Last year I wrote a long piece all about tapering. Instead of trying to do it again using different words, I reposted it here. I do however want to hit on a couple things about this week and the most important of them is to rest and treat yourself well.
During the taper – when in doubt sit it out
That corny slogan goes for pretty much anything that seems like it could make you more tired or add to your stress this week. If you feel like something is off or hurting you a bit, don’t run. Your job for this week is to rest, refuel, and reload all your carbohydrate stores so that you are ready for Saturday. Don’t go on a big hike on Tuesday just because the weather is amazing (which it will be). Try to avoid eating something brand new this week. If you are feeling tired or stressed, get to bed a little early. Now is not the time for extra training or a new activity. Wait until next week to try something new!

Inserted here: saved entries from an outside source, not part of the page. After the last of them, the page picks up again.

(* ===== verification/EhFrameHdrSpec.v ===== *)
(** * Correctness of the table search

    The layout of .eh_frame_hdr as linkers emit it, and what [_stp_search_fde]
    finds in it: the last entry that starts at or before the program counter;
    and the null pointer it dereferences when there is none. *)
From S2P Require Import Prelude Machine Leb128 EncodedPtr KModule FdeCie EhFrameHdr.

(** The encodings: the address of .eh_frame is pcrel|sdata4, the count udata4,
    the table datarel|sdata4. *)
Definition EH_ENC : Z := encoding DW_EH_PE_data4 true DW_EH_PE_pcrel.
Definition COUNT_ENC : Z := encoding DW_EH_PE_data4 false DW_EH_PE_absptr.
Definition TABLE_ENC : Z := encoding DW_EH_PE_data4 true DW_EH_PE_datarel.

(** An entry: start address and FDE address, both relative to the header. *)
Definition entry : Type := Z * Z.
Definition entry_bytes (e : entry) : list Z := le_bytes 4 (fst e) ++ le_bytes 4 (snd e).
Definition entry_ok (e : entry) : Prop :=
  - 2 ^ 31 <= fst e < 2 ^ 31 /\ - 2 ^ 31 <= snd e < 2 ^ 31.

Definition table_bytes (l : list entry) : list Z := concat (map entry_bytes l).

Definition hdr_bytes (eh_rel : Z) (l : list entry) : list Z :=
  [1; EH_ENC; COUNT_ENC; TABLE_ENC] ++ le_bytes 4 eh_rel ++
  le_bytes 4 (Z.of_nat (length l)) ++ table_bytes l.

So far the weather looks like it might be wet, but you never know in Ohio. It may change 5 times between now and Saturday morning. Either way, you cannot control it. You can however control how you prepare for race day. Make sure you are hydrating properly. Drink your water throughout the week, making sure you are fully hydrated (but not overly so). On Friday, you can even drink a sports drink if your stomach is used to it so that you are making sure get electrolytes and some carbs with your fluids. Avoid alcohol and too much coffee/soda on Thursday or Friday. If you normally have a cup of coffee every morning, that’s fine, but don’t be getting an extra tall grande super caf caramel whoosiwhat on the way to the expo Friday night. You can have that after the race!

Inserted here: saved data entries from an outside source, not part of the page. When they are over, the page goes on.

(* ===== verification/HashTable.v ===== *)
(** * Hash tables

    The tables of the kernel's hashtable.h as both tables of the program use them:
    an array of bucket lists, a search in the bucket of a key, an insertion at its
    head and the removal of the entry a search found. Entries have integer keys;
    [home] is the bucket of a key. *)
From S2P Require Import Prelude.

Section hashtable.
Context {E : Type} (key : E -> Z) (home : Z -> nat) (size : nat).

Definition has_key (k : Z) (e : E) : bool := k =? key e.

Definition ht_bucket (t : list (list E)) (k : Z) : list E := nth (home k) t [].

(** [hash_for_each_possible_rcu] with a return at the first match. *)
Definition ht_find (t : list (list E)) (k : Z) : option E := List.find (has_key k) (ht_bucket t k).

(** [hash_add_rcu] *)
Definition ht_add (t : list (list E)) (e : E) : list (list E) :=
  <[home (key e) := e :: ht_bucket t (key e)]> t.

(** [hash_del_rcu] on the entry a search found. *)
Fixpoint ht_unlink (k : Z) (l : list E) : list E :=
  match l with
  | [] => []
  | e :: l => if has_key k e then l else e :: ht_unlink k l
  end.
Definition ht_del (t : list (list E)) (k : Z) : list (list E) :=
  <[home k := ht_unlink k (ht_bucket t k)]> t.

(** [hash_for_each_rcu] with [hash_del_rcu] on every entry. *)
Definition ht_clear (t : list (list E)) : list (list E) := map (fun _ => []) t.

Definition ht_empty : list (list E) := replicate size [].
Definition entries_of (t : list (list E)) : list E := concat t.

(** Every entry is in the bucket of its key, and no key occurs twice. *)
Record wf_table (t : list (list E)) : Prop := {
  wt_size : length t = size;
  wt_home : forall b l e, t !! b = Some l -> e ∈ l -> home (key e) = b;
  wt_keys : forall b l, t !! b = Some l -> NoDup (map key l)
}.

Hypothesis home_range : forall k, (home k < size)%nat.

Lemma bucket_at t k : wf_table t -> t !! home k = Some (ht_bucket t k).
Proof.
  intros W. unfold ht_bucket. rewrite nth_lookup.
  destruct (lookup_lt_is_Some_2 t (home k)) as [l El]; [rewrite (wt_size t W); apply home_range|].
  rewrite El. reflexivity.
Qed.

Lemma bucket_after t b l k : wf_table t -> (b < size)%nat ->
  ht_bucket (<[b := l]> t) k = if decide (home k = b) then l else ht_bucket t k.
Proof.
  intros W Hb. unfold ht_bucket. rewrite !nth_lookup. destruct (decide _) as [->|Hne].
  - rewrite list_lookup_insert_eq; [reflexivity|]. rewrite (wt_size t W). exact Hb.
  - rewrite list_lookup_insert_ne by congruence. reflexivity.
Qed.

Lemma find_key_some k l e : List.find (has_key k) l = Some e -> e ∈ l /\ key e = k.
Proof.
  intros Ef. apply find_some in Ef as [Hin Hk]. split; [apply list_elem_of_In, Hin|].
  unfold has_key in Hk. lia.
Qed.

Lemma find_key_none k l e : List.find (has_key k) l = None -> e ∈ l -> key e <> k.
Proof.
  intros Ef Hin. apply list_elem_of_In in Hin. pose proof (find_none _ _ Ef _ Hin) as Hk.
  unfold has_key in Hk. lia.
Qed.

Lemma wf_replace t b l : wf_table t ->
  (forall e, e ∈ l -> home (key e) = b) -> NoDup (map key l) -> wf_table (<[b := l]> t).
Proof.
  intros W Hl Hd. constructor.
  - rewrite length_insert. apply W.
  - intros i k e Ei Hin. apply list_lookup_insert_Some in Ei as [(<- & <- & _)|(_ & Ei)];
      [apply Hl, Hin|eapply (wt_home t W); eassumption].
  - intros i k Ei. apply list_lookup_insert_Some in Ei as [(<- & <- & _)|(_ & Ei)];
      [exact Hd|eapply (wt_keys t W), Ei].
Qed.

Lemma wf_ht_empty : wf_table ht_empty.
Proof.
  constructor; [apply length_replicate| |]; unfold ht_empty; intros b l.
  - intros e El Hin. apply lookup_replicate in El as [-> _]. apply elem_of_nil in Hin. destruct Hin.
  - intros El. apply lookup_replicate in El as [-> _]. constructor.
Qed.

Lemma wf_ht_add t e : wf_table t -> ht_find t (key e) = None -> wf_table (ht_add t e).
Proof.
  intros W Hf. pose proof (bucket_at t (key e) W) as Hb. apply wf_replace; [exact W| |].
  - intros x Hx. apply elem_of_cons in Hx as [->|Hx]; [reflexivity|]. eapply (wt_home t W); eassumption.
  - simpl. constructor; [|eapply (wt_keys t W), Hb]. intros Hin.
    apply list_elem_of_fmap in Hin as (x & Ex & Hin). eapply find_key_none; eauto.
Qed.

Lemma unlink_sub k l e : e ∈ ht_unlink k l -> e ∈ l.
Proof.
  induction l as [|x l IH]; simpl; [auto|]. destruct (has_key k x).
  - intros Hi. apply elem_of_cons. auto.
  - rewrite !elem_of_cons. intros [->|Hi]; auto.
Qed.

Lemma unlink_keys k l : NoDup (map key l) -> NoDup (map key (ht_unlink k l)).
Proof.
  induction l as [|x l IH]; simpl; [auto|]. intros [Hx Hl]%NoDup_cons.
  destruct (has_key k x); [exact Hl|]. simpl. constructor; [|apply IH, Hl].
  intros Hin. apply Hx. apply list_elem_of_fmap in Hin as (e & Ee & Hin).
  apply list_elem_of_fmap. exists e. split; [exact Ee|]. eapply unlink_sub, Hin.
Qed.

Lemma unlink_perm k l e : List.find (has_key k) l = Some e -> l ≡ₚ e :: ht_unlink k l.
Proof.
  induction l as [|x l IH]; simpl; [discriminate|]. destruct (has_key k x).
  - intros [= ->]. reflexivity.
  - intros Ef. rewrite (IH Ef) at 1. apply perm_swap.
Qed.

Lemma find_unlink_ne k k' l : k' <> k -> List.find (has_key k') (ht_unlink k l) = List.find (has_key k') l.
Proof.
  intros Hne. induction l as [|x l IH]; simpl; [reflexivity|].
  unfold has_key in *. destruct (Z.eqb_spec k (key x)).
  - destruct (Z.eqb_spec k' (key x)); [congruence|reflexivity].
  - simpl. destruct (_ =? _); [reflexivity|exact IH].
Qed.

Lemma find_unlink_eq k l : NoDup (map key l) -> List.find (has_key k) (ht_unlink k l) = None.
Proof.
  induction l as [|x l IH]; simpl; [reflexivity|]. intros [Hx Hl]%NoDup_cons.
  destruct (has_key k x) eqn:Ek.
  - destruct (List.find (has_key k) l) as [e|] eqn:F; [|reflexivity].
    apply find_key_some in F as [Hin Hk]. exfalso. apply Hx. apply list_elem_of_fmap.
    exists e. split; [|exact Hin]. unfold has_key in Ek. lia.
  - simpl. rewrite Ek. apply IH, Hl.
Qed.

Lemma wf_ht_del t k : wf_table t -> wf_table (ht_del t k).
Proof.
  intros W. pose proof (bucket_at t k W) as Hb. apply wf_replace; [exact W| |].
  - intros e He. eapply (wt_home t W); [exact Hb|eapply unlink_sub, He].
  - apply unlink_keys. eapply (wt_keys t W), Hb.
Qed.

Lemma wf_ht_clear t : wf_table t -> wf_table (ht_clear t).
Proof.
  intros W. constructor; unfold ht_clear.
  - rewrite length_map. apply W.
  - intros b l e El Hin. rewrite list_lookup_fmap in El. destruct (t !! b); [|discriminate].
    injection El as <-. apply elem_of_nil in Hin. destruct Hin.
  - intros b l El. rewrite list_lookup_fmap in El. destruct (t !! b); [|discriminate].
    injection El as <-. constructor.
Qed.

(** ** What a search finds *)

Lemma ht_find_key t k e : ht_find t k = Some e -> key e = k.
Proof. intros Ef. apply find_key_some in Ef. apply Ef. Qed.

Lemma ht_find_empty k : ht_find ht_empty k = None.
Proof.
  unfold ht_find, ht_bucket, ht_empty. rewrite nth_lookup.
  destruct (replicate size [] !! home k) eqn:Er; [apply lookup_replicate in Er as [-> _]|]; reflexivity.
Qed.

Lemma ht_find_add t e k : wf_table t ->
  ht_find (ht_add t e) k = if decide (k = key e) then Some e else ht_find t k.
Proof.
  intros W. unfold ht_find at 1, ht_add. rewrite bucket_after by (exact W || apply home_range).
  destruct (decide (home k = home (key e))) as [Hh|Hh], (decide (k = key e)) as [->|Hne]; try congruence.
  - simpl. unfold has_key at 1. rewrite Z.eqb_refl. reflexivity.
  - simpl. unfold has_key at 1. destruct (Z.eqb_spec k (key e)); [congruence|].
    unfold ht_find, ht_bucket. rewrite Hh. reflexivity.
  - reflexivity.
Qed.

Lemma ht_find_del t k k' : wf_table t ->
  ht_find (ht_del t k) k' = if decide (k' = k) then None else ht_find t k'.
Proof.
  intros W. unfold ht_find at 1, ht_del. rewrite bucket_after by (exact W || apply home_range).
  destruct (decide (home k' = home k)) as [Hh|Hh], (decide (k' = k)) as [->|Hne]; try congruence.
  - apply find_unlink_eq. eapply (wt_keys t W), bucket_at, W.
  - rewrite find_unlink_ne by exact Hne. unfold ht_find, ht_bucket. rewrite Hh. reflexivity.
  - reflexivity.
Qed.

Lemma ht_find_clear t k : ht_find (ht_clear t) k = None.
Proof.
  unfold ht_find, ht_bucket, ht_clear. rewrite nth_lookup, list_lookup_fmap. destruct (t !! home k); reflexivity.
Qed.

(** ** The entries linked *)

Lemma entries_replace t b l : wf_table t -> (b < size)%nat ->
  exists rest, entries_of t ≡ₚ nth b t [] ++ rest /\ entries_of (<[b := l]> t) ≡ₚ l ++ rest.
Proof.
  intros W Hb. unfold entries_of.
  destruct (lookup_lt_is_Some_2 t b ltac:(rewrite (wt_size t W); exact Hb)) as [k Ek].
  exists (concat (take b t) ++ concat (drop (S b) t)). rewrite nth_lookup, Ek. simpl. split.
  - rewrite <- (take_drop_middle _ _ _ Ek) at 1. rewrite concat_app. simpl.
    rewrite !app_assoc. apply Permutation_app_tail, Permutation_app_comm.
  - rewrite insert_take_drop by (rewrite (wt_size t W); exact Hb).
    rewrite concat_app. simpl. rewrite !app_assoc. apply Permutation_app_tail, Permutation_app_comm.
Qed.

Lemma entries_add t e : wf_table t -> entries_of (ht_add t e) ≡ₚ e :: entries_of t.
Proof.
  intros W. destruct (entries_replace t (home (key e)) (e :: ht_bucket t (key e)) W (home_range _))
    as (rest & E1 & E2). unfold ht_add. rewrite E2, E1. reflexivity.
Qed.

Lemma entries_del t k e : wf_table t -> ht_find t k = Some e -> entries_of t ≡ₚ e :: entries_of (ht_del t k).
Proof.
  intros W Hf. destruct (entries_replace t (home k) (ht_unlink k (ht_bucket t k)) W (home_range _))
    as (rest & E1 & E2). unfold ht_del. rewrite E1, E2. fold (ht_bucket t k).
  rewrite (unlink_perm k _ e Hf) at 1. reflexivity.
Qed.

Lemma entries_clear t : entries_of (ht_clear t) = [].
Proof. unfold entries_of, ht_clear. induction t; simpl; auto. Qed.
End hashtable.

Coach Julie wrote a nice piece about nutrition last week, check it out here.
I am not a huge believer in the tradition of carb deplete/load (which is a cut in carbs early in the week and then a short blast of them on the day or two before an event). It might work on a cellular level, but what you don’t know unless you’ve done that before is how your gut will respond. My take is to simply eat well balanced meals, avoid junk carbs (donuts, white bread, fried stuff, etc) throughout the week. On Friday make sure you get most of your calories from good carbohydrates as well as lean protein. All of the pre-race meals should have been practiced during your training so that you know what your tummy will handle, or more importantly will NOT handle. My go to pre-race dinner is plain whole wheat or quinoa pasta or rice, with a little olive oil and a dash of parmesan cheese. Sometimes a little grilled chicken. This ALWAYS works for me. It’s boring but it’s only one day and I know it works. If I deviate from that, sometimes I regret it! Whatever has been working for you the night before your long run, do that this Friday.

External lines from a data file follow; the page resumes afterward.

(** The loop; [ret] is [None] while it has not been assigned. [alloc n] is what
    [kzalloc] gives in the round of entry [n]. *)
Fixpoint unwind_loop (fuel : nat) (cx : unwind_context) (proc : kunwind_proc_modules)
    (bt : kunwind_backtrace) (compat_task : bool) (alloc : Z -> option Z) (ret : option Z)
    : C (option Z * unwind_context * kunwind_proc_modules * kunwind_backtrace) :=
  match fuel with
  | O => Crash OutOfFuel
  | S fuel =>
    if nr_entries bt <? max_entries bt then
      let pc := get_pc (cx_info cx) in
      if pc =? 0 then Ok (ret, cx, proc, bt)
      else
        let n := nr_entries bt in
        bt ← push_entry bt pc;
        '(r, f, proc) ← unwind_frame cx true proc compat_task (alloc n);
        let cx := set_info cx f in
        if r =? 0 then unwind_loop fuel cx proc bt compat_task alloc (Some r)
        else Ok (Some r, cx, proc, bt)
    else Ok (ret, cx, proc, bt)
  end.

(** Every round stores an entry, so [max_entries + 1] rounds are enough. *)
Definition unwind_full (cx : unwind_context) (proc : kunwind_proc_modules) (bt : kunwind_backtrace)
    (compat_task : bool) (alloc : Z -> option Z)
    : C (Z * unwind_context * kunwind_proc_modules * kunwind_backtrace) :=
  match bt_entries bt with
  | None => Ok (- EINVAL, cx, proc, bt)
  | Some l =>
    if max_entries bt =? 0 then Ok (- EINVAL, cx, proc, bt)
    else
      '(ret, cx, proc, bt) ←
        unwind_loop (S (Z.to_nat (max_entries bt))) cx proc
          (mk_bt (max_entries bt) 0 (Some l)) compat_task alloc None;
      match ret with
      | None => Crash Uninitialised
      | Some r => Ok (if r =? 2 then 0 else r, cx, proc, bt)
      end
  end.

End unwind.
Arguments mk_mods {T}.
Arguments stp_modules {T}.
Arguments mods_cache {T}.
Arguments mods_compat {T}.
(* ===== verification/SlowPathSpec.v ===== *)
(** * The general path

    What the part of [__unwind_frame] after the label [slow_path] does to a
    frame whose rules are not expressions, where it agrees with the fast path,
    and when it accepts the frame it has built. *)
From S2P Require Import Prelude Machine Leb128 EncodedPtr Regs Rules Cfi CfiSpec Expr KModule.
From S2P Require Import FdeCie EhFrameHdr EhFrameHdrSpec Cache Step StepSpec.

(** The value of a DWARF register of a frame. *)
Definition regval (f : unwind_frame_info) (r : Z) : Z :=
  match FRAME_REG f r with Ok v => v | Crash _ => 0 end.

Lemma FRAME_REG_regval f r : 0 <= r < NR_REGS -> FRAME_REG f r = Ok (regval f r).
Proof. intros Hr. unfold regval. destruct (FRAME_REG_valid f r Hr) as [v ->]. reflexivity. Qed.

Lemma regval_range f r : wf_frame f -> is_u64 (regval f r).
Proof.
  intros W. unfold regval. destruct (FRAME_REG f r) eqn:E; [eapply FRAME_REG_range; eassumption|].
  unfold is_u64. lia.
Qed.

(** Assignment to a register of the table. *)
Lemma set_reg_valid f r v :
  0 <= r < NR_REGS -> wf_frame f -> is_u64 v ->
  exists f', set_FRAME_REG f r v = Ok f' /\ wf_frame f' /\ call_frame f' = call_frame f /\
    forall r', regval f' r' = if r' =? r then v else regval f r'.
Proof.
  intros Hr W Hv. destruct (reg_info_at_valid r Hr) as [o Eo].
  assert (E : set_FRAME_REG f r v = Ok (set_word f o v)) by (unfold set_FRAME_REG; rewrite Eo; reflexivity).
  eexists. split; [exact E|]. split; [apply wf_set_word; assumption|]. split; [reflexivity|].
  intros r'. unfold regval. rewrite (FRAME_REG_set f r r' v _ W E). destruct (_ =? _); reflexivity.
Qed.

The work is over, you can trust in that and know that you will see that finish line on Saturday. I love mantras and Robb Kestner, the Columbus Marathon winner in 2007 always has fantastic ones. I have made two of them my own. First, I never say to someone “Good luck at your race” because it is not about luck it is about training so we say “Trust Your Fitness.” The second, Robb-ism that I love is that now in taper time and especially on race week “The hay is in the barn.” That means you’ve put in the hard work and have been stocking up your fitness for race day. Saturday is the day to cash in on that fitness and celebrate how far you have come!
Enjoy race week! I can’t wait to see you all at the expo and at the finish!